Functions in the read.table
family include:
read.csv()
read.delim()
read.table()
read.fwf()
Note: these base R functions use periods (read.
) whereas the readr
functions
use underscores (read_
).
The readr
package is a member of the
tidyverse
suite of R packages. The tidyverse
describes an evolving collection of R packages with a common philosophy
and approach, and they are unquestionably changing the way people code
in R. Many of these R packages were developed in part or full by Hadley
Wickham and others at RStudio. Many of these packages are less than ten
years old but have been rapidly adapted by the R community. As a result,
newer examples of R code will often look very different from the code in
older R scripts, including examples in books that are more than a few
years old. In this course, I’ll focus on tidyverse
functions when possible, but I do put in details about base R equivalent
functions or processes at some points. This will help you interpret
older code. You can download all the tidyverse
packages at
the same time with install.packages(“tidyverse”)
and make
all the tidyverse
functions available for use
withlibrary(“tidyverse”)
.
3.3.2 Reading in other file types
Later in the course, we’ll talk about how to open a variety of other file types in R. You might find it immediately useful to be able to read in files from other statistical programs.

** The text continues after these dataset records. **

(** * sample_watermark_eraser: the geometry transform and the adversarial
      training loop, embedded in Rocq.

    Sources embedded here:
    - [src/data/trans.py]  : class [PadResize]
    - [src/train_GAN.py]   : class [Trainer] ([__init__], [build_model],
                             [build_data], [train], [test])

    Python floats are IEEE-754 binary64 numbers; [Float64] gives them their
    exact semantics through the executable specification of the Standard
    Library ([SpecFloat], precision 53, maximal exponent 1024).  The tensor
    library, the two networks, autograd, AdamW and the PSNR helper are
    collaborators of the training loop: they are the fields of the class
    [Torch], and every statement about the loop holds for all of them. *)

From Stdlib Require Import String Ascii DecimalString DecimalNat.
From Stdlib Require Import ZArith List Bool Lia PeanoNat.
From Stdlib Require Import Floats.SpecFloat.
Import ListNotations.

(* ================================================================= *)
(** * Python floats *)

Module Float64.

Definition prec : Z := 53.
Definition emax : Z := 1024.

Definition float : Type := spec_float.

(** [float(n)] for an [int] [n]: exact whenever [|n| < 2^53], which covers
    every image dimension. *)
Definition of_int (n : Z) : float := binary_normalize prec emax n 0 false.

Definition mul (x y : float) : float := SFmul prec emax x y.
Definition add (x y : float) : float := SFadd prec emax x y.
Definition div (x y : float) : float := SFdiv prec emax x y.

(** [a / b] on two [int]s: true division, [ZeroDivisionError] when
    [b == 0]. *)
Definition int_true_div (a b : Z) : option float :=
  if Z.eqb b 0 then None else Some (div (of_int a) (of_int b)).

(** [x / n] for a float [x] and an [int] [n]. *)
Definition div_int (x : float) (n : Z) : float := div x (of_int n).

(** [int(x)]: truncation toward zero; [OverflowError] on an infinity and
    [ValueError] on a NaN. *)
Definition int_of_float (x : float) : option Z :=
  match x with
  | S754_zero _ => Some 0%Z
  | S754_finite s m e => Some (cond_Zopp s (Z.shiftl (Zpos m) e))
  | S754_infinity _ | S754_nan => None
  end.
(** * MASLD Results Viewer: the filtering, aggregation, validation and
      demo-loading core and the session logic of the pages, embedded from
      [data_loader.py], [utils.py], [app.py] and [ui.py].

    The viewer is Python over pandas and numpy.  The embedding keeps the
    Python values as they are at run time:
    - a Python [float] is an IEEE-754 binary64 number, here Rocq's primitive
      [float] (same format, same comparison results, one NaN);
    - a [DataFrame] holding the case index is the sequence of its rows, each
      row a record with the columns of [index.csv];
    - [None] is [None] of [option]; an exception is the [Raise] branch of
      the result type [Py];
    - numpy's global generator is a state threaded through the calls;
    - the file system is a record of the observations the code makes on it. *)

Set Warnings "-notation-overridden,-inexact-float,-ambiguous-paths,-deprecated,-redundant-canonical-projection".
From Stdlib Require Import ZArith String Ascii DecimalString Floats Uint63 Lia.
From HB Require Import structures.
From mathcomp Require Import ssreflect ssrfun ssrbool eqtype ssrnat seq path.

Set Implicit Arguments.
Unset Strict Implicit.
Unset Printing Implicit Defensive.

Local Open Scope string_scope.
Local Open Scope seq_scope.

(** ** Python values *)

(** Decidable equality on the column types, so that [Series.isin] is list
    membership and rows can be compared. *)

Definition Z_eqP : Equality.axiom Z.eqb :=
  fun x y => iffP idP (proj1 (Z.eqb_eq x y)) (proj2 (Z.eqb_eq x y)).
HB.instance Definition _ := hasDecEq.Build Z Z_eqP.

Definition string_eqP : Equality.axiom String.eqb :=
  fun x y => iffP idP (proj1 (String.eqb_eq x y)) (proj2 (String.eqb_eq x y)).
HB.instance Definition _ := hasDecEq.Build string string_eqP.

There are two “tidyverse” packages, readxl
and haven
, that help with this.
They allow you to read in files from the following formats:
File type | Function | Package |
---|---|---|
Excel | read_excel() |
readxl |
SAS | read_sas() |
haven |
SPSS | read_spss() |
haven |
Stata | read_stata() |
haven |
3.4 Directories and pathnames
3.4.1 Directory structure
So far, we’ve only looked at reading in files that are located in your current working directory. For example, if you’re working in an R Project, by default the project will open with that directory as the working directory, so you can read files that are saved in that project’s main directory using only the file name as a reference.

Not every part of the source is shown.